More applause rose. Cassius clapped harder this time than he had before. He wanted the Confederates to get everything that was coming to them and then some. People around him clapped again, too. He didn't think most of them clapped as loud as they had before. He did think that was too bad.

"And I stand before the foreign powers of the world to remind them that the United States are strong, and to remind them that we shall protect ourselves come what may, and with whatever means seem necessary," Dewey went on. "The superbomb is an awful, terrifying weapon. We shall not use it unless provoked. But those who might provoke us had better know they do so at their peril."

This time, the hand he got was loud and long. Was he telling Japan to watch out? Or was he warning the Kaiser? Cassius had found out more about foreign countries since coming to the United States than he ever knew down in Georgia. The only foreign lands he'd ever thought of there were the USA-which wasn't foreign any more-and the Empire of Mexico, because Mexicans had come to work in Augusta and Mexican soldiers had tried to kill him. The world seemed a wider, more complicated place than it had in the days before he shot Jake Featherston.

"My administration will seek to prevent nations that do not now possess the superbomb from acquiring it," Dewey said. "We have seen at first hand the devastation it inflicts.

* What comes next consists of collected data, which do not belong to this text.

(** C2, at a child that exits with status 3: [ExecRole] returns the exit
    error to [main], which prints it and exits with status 1, not 3. *)
Theorem ExecRole_exit_status_not_propagated :
  ExecRole processExit3 "skunk" 3600 "sh" ["-c"; "exit 3"] cfgTwo
    = Returns (Some (exec_ExitError 3))
  /\ exitStatus (ExecRole processExit3 "skunk" 3600 "sh" ["-c"; "exit 3"] cfgTwo)
     = 1%Z
  /\ exitStatus (ExecRole processExit3 "skunk" 3600 "sh" ["-c"; "exit 3"] cfgTwo)
     <> 3%Z.
Proof.
  destruct (ExecRole_Run_error processExit3 "skunk" 3600 "sh" ["-c"; "exit 3"]
              cfgTwo skunk skunkARN (mkCredentials "AKIA" "secret" "token")
              (exec_ExitError 3) eq_refl eq_refl eq_refl eq_refl
              (fun _ => eq_refl)) as [H1 H2].
  split; [exact H1 | split; [exact H2 |]].
  rewrite H2. discriminate.
Qed.

(* ===================================================================== *)
(** * Part III: further properties of the package                         *)
(* ===================================================================== *)

(** ** Lookup *)

Lemma firstByAlias_split (alias : string) (roles : list Role) (role : Role) :
  firstByAlias alias roles = Some role ->
  Alias role = alias
  /\ exists l1 l2, roles = l1 ++ role :: l2 /\ ~ In alias (map Alias l1).
Proof.
  induction roles as [|x roles IH]; simpl; [discriminate |].
  unfold GetAlias. destruct (String.eqb (Alias x) alias) eqn:E.
  - apply String.eqb_eq in E. intros [= <-]. split; [exact E |].
    exists [], roles. split; [reflexivity | simpl; tauto].
  - apply String.eqb_neq in E. intros H.
    destruct (IH H) as (Ha & l1 & l2 & -> & Hnot). split; [exact Ha |].
    exists (x :: l1), l2. split; [reflexivity |]. simpl. tauto.
Qed.

Lemma firstByAlias_app (alias : string) (l1 l2 : list Role) :
  firstByAlias alias (l1 ++ l2) =
    match firstByAlias alias l1 with
    | Some role => Some role
    | None => firstByAlias alias l2
    end.
Proof.
  induction l1 as [|x l1 IH]; simpl; [reflexivity |].
  destruct (String.eqb (GetAlias x) alias); [reflexivity | exact IH].
Qed.

(** With unique aliases the lookup finds a role exactly when the role is
    in the registry under that alias. *)
Lemma firstByAlias_unique (roles : list Role) (role : Role) :
  NoDup (map Alias roles) -> In role roles ->
  firstByAlias (Alias role) roles = Some role.
Proof.
  induction roles as [|x roles IH]; simpl; intros Hnd Hin; [destruct Hin |].
  apply NoDup_cons in Hnd as [Hx Hnd]. unfold GetAlias.
  destruct Hin as [-> | Hin].
  - now rewrite String.eqb_refl.
  - destruct (String.eqb (Alias x) (Alias role)) eqn:E; [| now apply IH].
    apply String.eqb_eq in E. exfalso. apply Hx. rewrite E.
    apply list_elem_of_In. now apply in_map.
Qed.

Lemma firstByAlias_Permutation (alias : string) (l l' : list Role) :
  NoDup (map Alias l) -> Permutation l l' ->
  firstByAlias alias l = firstByAlias alias l'.
Proof.
  intros Hnd Hp.
  assert (Hnd' : NoDup (map Alias l')).
  { apply NoDup_ListNoDup. eapply Permutation_NoDup;
      [apply Permutation_map, Hp | now apply NoDup_ListNoDup]. }
  destruct (firstByAlias alias l) as [x|] eqn:E.
  - apply firstByAlias_split in E as (Ha & l1 & l2 & Hl & _).
    assert (Hin : In x l') by (eapply Permutation_in; [exact Hp |];
      rewrite Hl; apply in_elt).
    rewrite <- Ha. symmetry. now apply firstByAlias_unique.
  - apply firstByAlias_None in E. symmetry. apply firstByAlias_None.
    intros Hin. apply E. eapply Permutation_in; [| exact Hin].
    apply Permutation_map. now apply Permutation_sym.
Qed.

Lemma spec_removeByAlias_other (alias other : string) (l l' : list Role) :
  spec_removeByAlias alias l = Some l' -> other <> alias ->
  firstByAlias other l' = firstByAlias other l.
Proof.
  revert l'. induction l as [|x l IH]; intros l'; simpl; [discriminate |].
  unfold GetAlias. destruct (String.eqb (Alias x) alias) eqn:E.
  - apply String.eqb_eq in E. intros [= <-] Hne.
    destruct (String.eqb (Alias x) other) eqn:E'; [| reflexivity].
    apply String.eqb_eq in E'. congruence.
  - destruct (spec_removeByAlias alias l) as [rest|]; [| discriminate].
    intros [= <-] Hne. simpl. unfold GetAlias.
    destruct (String.eqb (Alias x) other); [reflexivity | now apply IH].
Qed.

Lemma spec_removeByAlias_length (alias : string) (l l' : list Role) :
  spec_removeByAlias alias l = Some l' -> List.length l = S (List.length l').
Proof.
  revert l'. induction l as [|x l IH]; intros l'; simpl; [discriminate |].
  destruct (String.eqb (Alias x) alias).
  - now intros [= <-].
  - destruct (spec_removeByAlias alias l) as [rest|]; [| discriminate].
    intros [= <-]. simpl. f_equal. now apply IH.
Qed.

Lemma spec_removeByAlias_gone (alias : string) (l l' : list Role) :
  NoDup (map Alias l) -> spec_removeByAlias alias l = Some l' ->
  ~ In alias (map Alias l').
Proof.
  revert l'. induction l as [|x l IH]; intros l' Hnd; simpl; [discriminate |].
  simpl in Hnd. apply NoDup_cons in Hnd as [Hx Hnd].
  destruct (String.eqb (Alias x) alias) eqn:E.
  - apply String.eqb_eq in E. intros [= <-]. rewrite <- E.
    intros Hin. apply Hx. now apply list_elem_of_In.
  - apply String.eqb_neq in E.
    destruct (spec_removeByAlias alias l) as [rest|] eqn:Er; [| discriminate].
    intros [= <-]. simpl. intros [H | H]; [congruence |].
    now apply (IH rest Hnd).
Qed.

(** X1: [GetRoleByAlias] returns the first role under the alias: the role
    it returns carries the alias, is in the registry, and no role before
    it carries the alias; the error is [ErrRoleNotFound], returned with no
    role, exactly when no role carries the alias. *)
Theorem GetRoleByAlias_first_match (alias : string) (c : Config) :
  match GetRoleByAlias alias c with
  | (Some role, None) =>
      Alias role = alias
      /\ exists before after,
           Roles c = before ++ role :: after /\ ~ In alias (map Alias before)
  | (None, Some err) => err = ErrRoleNotFound alias /\ ~ In alias (aliases c)
  | _ => False
  end.
Proof.
  unfold GetRoleByAlias.
  destruct (firstByAlias alias (Roles c)) as [role|] eqn:E.
  - now apply firstByAlias_split.
  - split; [reflexivity | now apply firstByAlias_None].
Qed.

(** X2: a successful [RemoveRoleByAlias] takes one role out: the registry
    is one role shorter, the roles left keep their order, path and format
    stay, and the lookup of every other alias gives what it gave before. *)
Theorem RemoveRoleByAlias_effect (alias : string) (c c' : Config) :
  RemoveRoleByAlias alias c = (c', None) ->
  List.length (Roles c) = S (List.length (Roles c'))
  /\ sublist (Roles c') (Roles c)
  /\ Path c' = Path c /\ Format c' = Format c
  /\ forall other, other <> alias ->
       GetRoleByAlias other c' = GetRoleByAlias other c.
Proof.
  rewrite RemoveRoleByAlias_spec.
  destruct (spec_removeByAlias alias (Roles c)) as [rest|] eqn:E; [| discriminate].
  intros [= <-]. simpl. repeat split.
  - now apply (spec_removeByAlias_length alias).
  - now apply (spec_removeByAlias_sublist alias).
  - intros other Hne. unfold GetRoleByAlias. simpl.
    now rewrite (spec_removeByAlias_other alias other _ _ E Hne).
Qed.

Lemma RemoveRoleByAlias_effect_witness :
  List.length (Roles cfgTwo) = 2
  /\ GetRoleByAlias "otter" (mkConfig "cfg" YAML [otter]) = (Some otter, None).
Proof.
  destruct (RemoveRoleByAlias_effect "skunk" cfgTwo (mkConfig "cfg" YAML [otter])
              eq_refl) as (Hlen & _ & _ & _ & Hother).
  split; [exact Hlen |].
  rewrite (Hother "otter"); [reflexivity | discriminate].
Defined.

(** X3: in a registry with unique aliases, a removed alias is no longer
    found, and the aliases stay unique. *)
Theorem RemoveRoleByAlias_then_not_found (alias : string) (c c' : Config) :
  uniqueAliases c -> RemoveRoleByAlias alias c = (c', None) ->
  GetRoleByAlias alias c' = (None, Some (ErrRoleNotFound alias))
  /\ uniqueAliases c'.
Proof.
  intros Hu Hrm. split; [| now apply (RemoveRoleByAlias_unique alias c)].
  rewrite RemoveRoleByAlias_spec in Hrm.
  destruct (spec_removeByAlias alias (Roles c)) as [rest|] eqn:E; [| discriminate].
  injection Hrm as <-. unfold GetRoleByAlias. simpl.
  pose proof (spec_removeByAlias_gone alias _ _ Hu E) as Hgone.
  apply firstByAlias_None in Hgone. now rewrite Hgone.
Qed.

Lemma RemoveRoleByAlias_then_not_found_witness :
  GetRoleByAlias "skunk" (mkConfig "cfg" YAML [otter])
    = (None, Some (ErrRoleNotFound "skunk")).
Proof.
  apply (RemoveRoleByAlias_then_not_found "skunk" cfgTwo
           (mkConfig "cfg" YAML [otter])); [| reflexivity].
  unfold uniqueAliases. simpl. apply NoDup_cons. split.
  - intros H. apply list_elem_of_singleton in H. discriminate.
  - apply NoDup_singleton.
Defined.

Lemma cfgTwo_unique : uniqueAliases cfgTwo.
Proof.
  unfold uniqueAliases. simpl. apply NoDup_cons. split.
  - intros H. apply list_elem_of_singleton in H. discriminate.
  - apply NoDup_singleton.
Qed.

Lemma cfgTwo_sorted : sortedDescending (Roles cfgTwo).
Proof.
  unfold sortedDescending. simpl. repeat constructor.
Qed.

Lemma zebra_free : ~ In (Alias zebra) (aliases cfgTwo).
Proof. simpl. intros [H | [H | H]]; [discriminate H | discriminate H | exact H]. Qed.

(** ** Adding *)

Lemma firstByAlias_only (roles : list Role) (role : Role) :
  In role roles ->
  (forall x, In x roles -> Alias x = Alias role -> x = role) ->
  firstByAlias (Alias role) roles = Some role.
Proof.
  induction roles as [|y roles IH]; simpl; intros Hin Honly; [destruct Hin |].
  unfold GetAlias. destruct (String.eqb (Alias y) (Alias role)) eqn:E.
  - apply String.eqb_eq in E. f_equal. apply Honly; auto.
  - apply String.eqb_neq in E. destruct Hin as [-> | Hin]; [congruence |].
    apply IH; auto.
Qed.

(** X4: after [AddRole] of a role under a free alias, [GetRoleByAlias]
    of that alias returns the role, and the registry is one role
    longer. *)
Theorem AddRole_then_found (r : Role) (c : Config) :
  ~ In (Alias r) (aliases c) ->
  exists c', AddRole r c = (c', None)
             /\ GetRoleByAlias (Alias r) c' = (Some r, None)
             /\ List.length (Roles c') = S (List.length (Roles c)).
Proof.
  intros Hfree. rewrite (AddRole_free r c Hfree).
  eexists; split; [reflexivity |]. unfold GetRoleByAlias. simpl.
  pose proof (sort_Slice_Permutation aliasGreater (Roles c ++ [r])) as Hp.
  split.
  - rewrite (firstByAlias_only _ r); [reflexivity | |].
    + eapply Permutation_in; [exact Hp |]. apply in_or_app. right. now left.
    + intros x Hx Hax.
      apply (Permutation_in _ (Permutation_sym Hp)) in Hx.
      apply in_app_or in Hx as [Hx | [Hx | []]]; [| now symmetry].
      exfalso. apply Hfree. rewrite <- Hax. now apply in_map.
  - rewrite <- (Permutation_length Hp), length_app. simpl. lia.
Qed.

Lemma AddRole_then_found_witness :
  exists c', AddRole zebra cfgTwo = (c', None)
             /\ GetRoleByAlias "zebra" c' = (Some zebra, None)
             /\ List.length (Roles c') = 3.
Proof. apply (AddRole_then_found zebra cfgTwo). exact zebra_free. Defined.

(** X5: uniqueness of aliases is kept by every successful [AddRole] and
    [RemoveRoleByAlias], and by a successful [UpdateRoleByAlias] whose new
    role takes the alias it replaces or an alias not in the registry. *)
Theorem uniqueAliases_kept (alias : string) (r : Role) (c c' : Config) :
  uniqueAliases c ->
  (AddRole r c = (c', None) -> uniqueAliases c')
  /\ (RemoveRoleByAlias alias c = (c', None) -> uniqueAliases c')
  /\ (UpdateRoleByAlias alias r c = (c', None) ->
      Alias r = alias \/ ~ In (Alias r) (aliases c) -> uniqueAliases c').
Proof.
  intros Hu. split; [| split].
  - now apply AddRole_unique.
  - now apply RemoveRoleByAlias_unique.
  - now apply UpdateRoleByAlias_unique.
Qed.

The German Empire walks side by side with us in this effort. Both Germany and the United States recognize the danger to world peace if irresponsible governments gain the ability to split the atom."

Japan, then-not the Kaiser after all, Cassius thought. He also wondered how President Dewey knew the United States and Germany would be responsible. Cassius decided he probably didn't. But they already had the superbomb, and they didn't aim to let anyone else join their club.

Wasn't Dewey whistling in the dark about his chances of succeeding? The thought had hardly crossed Cassius' mind before the President said, "I know preventing others from building superbombs will be neither easy nor cheap. We do intend to try, however. The safety of the world is at stake."

Behind Cassius, a general leaned over to his wife and murmured, "When it doesn't work, he can say we gave it our best shot." Cassius was sure he wasn't supposed to hear that. He was also sure it made more sense than he wished it did.